━━━ RECORDED INFORMATION ━━━

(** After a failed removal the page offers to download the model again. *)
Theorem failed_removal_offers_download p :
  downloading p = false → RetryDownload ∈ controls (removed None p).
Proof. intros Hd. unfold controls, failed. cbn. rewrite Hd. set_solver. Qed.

━━━

▸ **INSTRUCTIONS TO FOLLOW**:
Give back the lines above exactly, from the one with "Theorem failed_removal_offers_download p" through the last line.

▸ **EXERCISE RESULT**:
Theorem failed_removal_offers_download p :
  downloading p = false → RetryDownload ∈ controls (removed None p).
Proof. intros Hd. unfold controls, failed. cbn. rewrite Hd. set_solver. Qed.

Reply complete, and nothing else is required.